Cycling training is low-impact, time-efficient, and is a fun way to get fit
By Nicole Ganglani | Photo by Samantha Ong
There are three things every runner must always work on: endurance, power, and speed. Which is why it’s important to cross-train everyday. A good option a runner can try in order to improve their running skills is cycling. Regular cycling sessions not only strengthens leg muscles but also develops core stability, endurance, and complementary muscles.
Cycling also boosts a variety of muscles that’s used in running like the quads, glutes, and core muscles. Ironman 70.3 champion Linsey Corbin told Runner’s World that cycling is the perfect cross-training sport for runners because there are several workouts one can do in the bike (riding uphill in big gear for example) that improves strength. Corbin also mentioned that short sprints are another way to boost heart rate and speed while a steady and long bike ride helps build endurance.
Besides boosting performance, here are more reasons why runners could benefit from cycling:
A medium-intensity bike ride helps runners recover from a long distance run by increasing blood flow in the calves, quads, glutes, and hamstrings. Low impact cycling also repairs and flushes out lactic acid while reducing muscle joint stiffness.
Provides Aerobic Training
Cycling is known to improve overall cardiovascular fitness. Runners can build speed by doing short sprints out of the saddle on a regular basis. Interval cycling workouts also pushes the body to go the extra mile, forces it to adapt quickly and help build strength. Take Corbin’s cycling routine for example: 10×1 minute of going all-out on the bike with a two minute recovery of slow pace riding then cool down for 15 minutes.

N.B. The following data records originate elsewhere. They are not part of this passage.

(* ===== verification/PortStreamsSpec.v ===== *)
(** * What the supervisor's port streams promise

    Every event of [PortStreams] is a sequence of primitive steps: one handler
    on one stream object, a new object, a refusal, a new allowlist. The laws
    are proved of one handler on one object ([op_inv], [op_protocol],
    [op_bytes]) and carried along runs by induction on the steps. *)
From S2P Require Import Prelude JsBytes PortWire PortStreams.
Local Open Scope N_scope.

(** ** Handlers on one object *)

Inductive Op :=
  | op_connect | op_timeout | op_data (chunk : bytes) | op_end | op_error (refused : bool)
  | op_teardown (notifyAbort : bool) | op_runnerEnd | op_write (b : bytes) | op_written (err : bool)
  | op_immediate | op_ack (n : N).

Definition run_op (op : Op) (id : jsstr) (s : Stream) : Stream * list SupervisorMessage :=
  match op with
  | op_connect => on_connect id s
  | op_timeout => on_timeout id s
  | op_data chunk => on_data id chunk s
  | op_end => on_end id s
  | op_error refused =>
      let s := on_socket (set_destroyed true) s in
      if negb (opened s) && negb (closed s) then on_dial_error id refused s
      else teardown_stream id true s
  | op_teardown notifyAbort => teardown_stream id notifyAbort s
  | op_runnerEnd => runnerEnd id s
  | op_write b => write_data b s
  | op_written err => on_written err s
  | op_immediate => on_immediate id s
  | op_ack n => ack id n s
  end.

An alternative when Injured
Research has proven that staying active while injured is one way to recover faster. Injured runners can opt to cycle because it’s a non-weight bearing exercise that also strengthens the quads, outer hips, and glutes, so it’s also pretty much like a run session. Also, 10-15 minute cycling workout on the bike is equivalent to running one mile.
Burns a lot of Calories and Fat
In order to burn body fat, the heart must be working at 65 to 75 percent of its maximum heart rate—which can be achieved by cycling. Interval cycling training is the perfect option for runners who want to shed off some body fat especially since it burns loads of calories in a short amount of time and promotes faster metabolism.
Additional Health Benefits
Overall, cycling is a great workout to improve health. It’s low-impact, time-efficient, and is a fun way to get fit. A few more benefits cycling training promotes is decreasing stress levels, anxiety, and depression. It also improves posture and coordination and helps prevent the risk of diseases.